== WHAT IS BEING ASKED ==
Could you copy, exactly as written, every line from the first line of the records through the one containing "(fun _ => _process_voice_command"?
[EXTRACTED DATA — start]
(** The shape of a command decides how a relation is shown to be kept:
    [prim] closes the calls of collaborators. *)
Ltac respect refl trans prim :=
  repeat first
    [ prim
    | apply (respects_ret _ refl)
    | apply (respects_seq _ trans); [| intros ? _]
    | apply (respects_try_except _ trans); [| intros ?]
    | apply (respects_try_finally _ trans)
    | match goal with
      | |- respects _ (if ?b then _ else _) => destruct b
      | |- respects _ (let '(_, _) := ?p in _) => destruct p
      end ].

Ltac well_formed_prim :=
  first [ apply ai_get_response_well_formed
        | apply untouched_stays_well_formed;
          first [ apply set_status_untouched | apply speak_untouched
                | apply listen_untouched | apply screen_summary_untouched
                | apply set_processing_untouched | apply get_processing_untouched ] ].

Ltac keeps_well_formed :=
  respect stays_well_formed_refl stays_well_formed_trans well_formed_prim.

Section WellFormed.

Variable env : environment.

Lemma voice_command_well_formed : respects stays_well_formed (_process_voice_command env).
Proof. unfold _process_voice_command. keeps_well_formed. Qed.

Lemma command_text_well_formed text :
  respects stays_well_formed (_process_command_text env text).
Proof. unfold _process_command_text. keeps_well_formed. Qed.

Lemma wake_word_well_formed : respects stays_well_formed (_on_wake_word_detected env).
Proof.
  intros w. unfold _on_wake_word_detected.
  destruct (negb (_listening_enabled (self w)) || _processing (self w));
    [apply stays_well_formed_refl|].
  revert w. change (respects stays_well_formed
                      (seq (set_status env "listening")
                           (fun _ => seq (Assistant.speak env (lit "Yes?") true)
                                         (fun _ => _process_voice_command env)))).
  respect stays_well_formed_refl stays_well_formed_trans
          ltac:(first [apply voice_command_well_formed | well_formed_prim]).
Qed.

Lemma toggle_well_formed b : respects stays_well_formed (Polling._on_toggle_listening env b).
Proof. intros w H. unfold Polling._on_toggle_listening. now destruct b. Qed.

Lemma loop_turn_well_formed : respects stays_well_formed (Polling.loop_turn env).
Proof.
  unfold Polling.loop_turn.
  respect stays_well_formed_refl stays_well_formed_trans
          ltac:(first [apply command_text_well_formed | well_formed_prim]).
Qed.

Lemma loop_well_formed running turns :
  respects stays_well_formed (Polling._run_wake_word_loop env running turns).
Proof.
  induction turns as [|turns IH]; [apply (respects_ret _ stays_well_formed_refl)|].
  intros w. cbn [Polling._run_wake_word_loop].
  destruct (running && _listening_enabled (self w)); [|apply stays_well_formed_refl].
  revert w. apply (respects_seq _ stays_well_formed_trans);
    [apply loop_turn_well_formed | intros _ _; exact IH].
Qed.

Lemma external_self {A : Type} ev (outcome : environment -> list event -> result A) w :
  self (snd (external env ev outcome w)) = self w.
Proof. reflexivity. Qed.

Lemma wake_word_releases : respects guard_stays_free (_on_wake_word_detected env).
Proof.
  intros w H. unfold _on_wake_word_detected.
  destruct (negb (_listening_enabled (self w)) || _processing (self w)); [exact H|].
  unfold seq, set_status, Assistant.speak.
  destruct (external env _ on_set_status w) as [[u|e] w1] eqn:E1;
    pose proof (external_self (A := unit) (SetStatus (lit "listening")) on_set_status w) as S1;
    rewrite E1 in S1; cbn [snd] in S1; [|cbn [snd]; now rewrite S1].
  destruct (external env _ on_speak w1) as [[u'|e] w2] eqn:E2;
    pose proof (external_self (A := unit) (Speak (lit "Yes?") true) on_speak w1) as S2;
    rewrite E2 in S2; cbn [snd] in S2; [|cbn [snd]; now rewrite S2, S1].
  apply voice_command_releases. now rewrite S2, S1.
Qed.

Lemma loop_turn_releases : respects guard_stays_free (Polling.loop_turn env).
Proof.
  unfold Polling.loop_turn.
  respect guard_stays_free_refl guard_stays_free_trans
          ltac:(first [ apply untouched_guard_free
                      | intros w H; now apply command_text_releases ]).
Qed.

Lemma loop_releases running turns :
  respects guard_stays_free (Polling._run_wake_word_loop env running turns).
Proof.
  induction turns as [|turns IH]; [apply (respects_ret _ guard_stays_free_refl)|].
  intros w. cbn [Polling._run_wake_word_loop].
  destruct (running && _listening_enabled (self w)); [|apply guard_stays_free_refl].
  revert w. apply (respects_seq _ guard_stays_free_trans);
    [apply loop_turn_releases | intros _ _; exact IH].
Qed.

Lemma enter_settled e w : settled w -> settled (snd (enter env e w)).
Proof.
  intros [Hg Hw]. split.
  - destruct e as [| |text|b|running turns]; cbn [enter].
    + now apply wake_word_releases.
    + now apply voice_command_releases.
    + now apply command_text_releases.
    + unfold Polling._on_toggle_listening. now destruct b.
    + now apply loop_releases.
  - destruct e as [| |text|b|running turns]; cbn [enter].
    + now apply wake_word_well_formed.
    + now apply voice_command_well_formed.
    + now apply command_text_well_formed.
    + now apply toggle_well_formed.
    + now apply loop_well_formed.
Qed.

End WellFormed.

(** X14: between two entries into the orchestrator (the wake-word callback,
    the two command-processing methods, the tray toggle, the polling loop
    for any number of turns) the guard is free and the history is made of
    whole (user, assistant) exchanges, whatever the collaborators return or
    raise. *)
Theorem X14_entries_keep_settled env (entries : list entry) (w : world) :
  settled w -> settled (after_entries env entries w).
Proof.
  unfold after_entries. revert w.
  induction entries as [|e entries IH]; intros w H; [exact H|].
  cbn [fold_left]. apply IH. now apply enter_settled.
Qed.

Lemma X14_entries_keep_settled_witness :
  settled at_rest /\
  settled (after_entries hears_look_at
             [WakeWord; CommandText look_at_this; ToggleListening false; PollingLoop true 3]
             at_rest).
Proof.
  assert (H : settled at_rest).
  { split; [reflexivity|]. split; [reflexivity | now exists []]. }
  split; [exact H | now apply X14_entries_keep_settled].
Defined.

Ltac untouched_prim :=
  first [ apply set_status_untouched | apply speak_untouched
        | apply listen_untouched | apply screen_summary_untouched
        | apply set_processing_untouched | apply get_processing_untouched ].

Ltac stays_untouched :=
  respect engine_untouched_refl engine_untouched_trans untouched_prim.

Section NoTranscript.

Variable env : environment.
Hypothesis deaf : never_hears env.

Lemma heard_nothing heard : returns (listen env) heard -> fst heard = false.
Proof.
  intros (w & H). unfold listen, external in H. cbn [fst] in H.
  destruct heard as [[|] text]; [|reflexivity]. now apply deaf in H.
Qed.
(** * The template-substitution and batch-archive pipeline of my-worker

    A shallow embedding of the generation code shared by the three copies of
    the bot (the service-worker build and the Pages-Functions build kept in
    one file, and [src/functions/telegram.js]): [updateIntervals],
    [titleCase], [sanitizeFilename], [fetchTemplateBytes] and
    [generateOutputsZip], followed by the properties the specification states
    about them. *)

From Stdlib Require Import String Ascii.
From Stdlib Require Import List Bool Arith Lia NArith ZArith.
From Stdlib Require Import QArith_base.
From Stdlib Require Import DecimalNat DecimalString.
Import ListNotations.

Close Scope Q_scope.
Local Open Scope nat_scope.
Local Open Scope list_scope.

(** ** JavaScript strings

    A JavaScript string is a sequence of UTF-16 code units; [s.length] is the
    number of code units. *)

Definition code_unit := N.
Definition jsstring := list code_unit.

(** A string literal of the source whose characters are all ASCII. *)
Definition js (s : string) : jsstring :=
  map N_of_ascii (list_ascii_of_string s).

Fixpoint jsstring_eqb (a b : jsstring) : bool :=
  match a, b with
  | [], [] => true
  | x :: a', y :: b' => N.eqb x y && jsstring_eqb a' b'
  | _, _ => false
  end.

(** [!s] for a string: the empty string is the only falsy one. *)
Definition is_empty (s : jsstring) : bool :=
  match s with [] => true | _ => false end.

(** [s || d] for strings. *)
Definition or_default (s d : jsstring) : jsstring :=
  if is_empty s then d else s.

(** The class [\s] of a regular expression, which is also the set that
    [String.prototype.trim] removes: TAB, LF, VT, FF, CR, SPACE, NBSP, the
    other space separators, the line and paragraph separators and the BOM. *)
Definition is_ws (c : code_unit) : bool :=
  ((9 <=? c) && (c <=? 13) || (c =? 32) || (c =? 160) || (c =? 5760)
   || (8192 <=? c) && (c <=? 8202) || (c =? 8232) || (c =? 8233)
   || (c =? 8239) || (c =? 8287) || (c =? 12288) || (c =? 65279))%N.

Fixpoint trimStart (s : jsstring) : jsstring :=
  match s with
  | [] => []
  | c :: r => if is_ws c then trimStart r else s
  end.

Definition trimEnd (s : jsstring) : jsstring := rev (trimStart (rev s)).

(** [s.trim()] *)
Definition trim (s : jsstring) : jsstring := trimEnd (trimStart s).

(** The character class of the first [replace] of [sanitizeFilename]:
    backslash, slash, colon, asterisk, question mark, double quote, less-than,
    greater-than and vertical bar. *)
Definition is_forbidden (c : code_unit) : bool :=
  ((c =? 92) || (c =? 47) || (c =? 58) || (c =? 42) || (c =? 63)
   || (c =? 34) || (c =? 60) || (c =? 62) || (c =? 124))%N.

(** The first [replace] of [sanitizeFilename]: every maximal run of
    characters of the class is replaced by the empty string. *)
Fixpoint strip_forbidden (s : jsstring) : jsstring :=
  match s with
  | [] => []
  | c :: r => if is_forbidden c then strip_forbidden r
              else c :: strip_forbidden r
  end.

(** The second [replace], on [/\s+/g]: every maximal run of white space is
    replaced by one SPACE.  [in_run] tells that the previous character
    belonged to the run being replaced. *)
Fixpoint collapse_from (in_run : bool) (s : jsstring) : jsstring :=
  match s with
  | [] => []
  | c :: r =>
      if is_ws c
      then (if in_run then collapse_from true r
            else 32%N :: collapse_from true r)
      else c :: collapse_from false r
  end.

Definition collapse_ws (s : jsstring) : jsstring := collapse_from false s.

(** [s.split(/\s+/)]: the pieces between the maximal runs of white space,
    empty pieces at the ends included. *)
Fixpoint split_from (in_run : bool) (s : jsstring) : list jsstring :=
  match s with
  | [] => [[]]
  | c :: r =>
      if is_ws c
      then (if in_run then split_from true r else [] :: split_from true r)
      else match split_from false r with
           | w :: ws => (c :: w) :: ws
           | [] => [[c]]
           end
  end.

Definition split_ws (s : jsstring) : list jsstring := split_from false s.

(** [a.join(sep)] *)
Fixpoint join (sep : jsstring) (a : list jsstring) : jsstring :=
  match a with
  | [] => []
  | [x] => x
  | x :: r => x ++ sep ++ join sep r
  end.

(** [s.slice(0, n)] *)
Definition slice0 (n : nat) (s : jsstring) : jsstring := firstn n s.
[EXTRACTED DATA — finish]
== REPLY ==
(** The shape of a command decides how a relation is shown to be kept:
    [prim] closes the calls of collaborators. *)
Ltac respect refl trans prim :=
  repeat first
    [ prim
    | apply (respects_ret _ refl)
    | apply (respects_seq _ trans); [| intros ? _]
    | apply (respects_try_except _ trans); [| intros ?]
    | apply (respects_try_finally _ trans)
    | match goal with
      | |- respects _ (if ?b then _ else _) => destruct b
      | |- respects _ (let '(_, _) := ?p in _) => destruct p
      end ].

Ltac well_formed_prim :=
  first [ apply ai_get_response_well_formed
        | apply untouched_stays_well_formed;
          first [ apply set_status_untouched | apply speak_untouched
                | apply listen_untouched | apply screen_summary_untouched
                | apply set_processing_untouched | apply get_processing_untouched ] ].

Ltac keeps_well_formed :=
  respect stays_well_formed_refl stays_well_formed_trans well_formed_prim.

Section WellFormed.

Variable env : environment.

Lemma voice_command_well_formed : respects stays_well_formed (_process_voice_command env).
Proof. unfold _process_voice_command. keeps_well_formed. Qed.

Lemma command_text_well_formed text :
  respects stays_well_formed (_process_command_text env text).
Proof. unfold _process_command_text. keeps_well_formed. Qed.

Lemma wake_word_well_formed : respects stays_well_formed (_on_wake_word_detected env).
Proof.
  intros w. unfold _on_wake_word_detected.
  destruct (negb (_listening_enabled (self w)) || _processing (self w));
    [apply stays_well_formed_refl|].
  revert w. change (respects stays_well_formed
                      (seq (set_status env "listening")
                           (fun _ => seq (Assistant.speak env (lit "Yes?") true)
                                         (fun _ => _process_voice_command env)))).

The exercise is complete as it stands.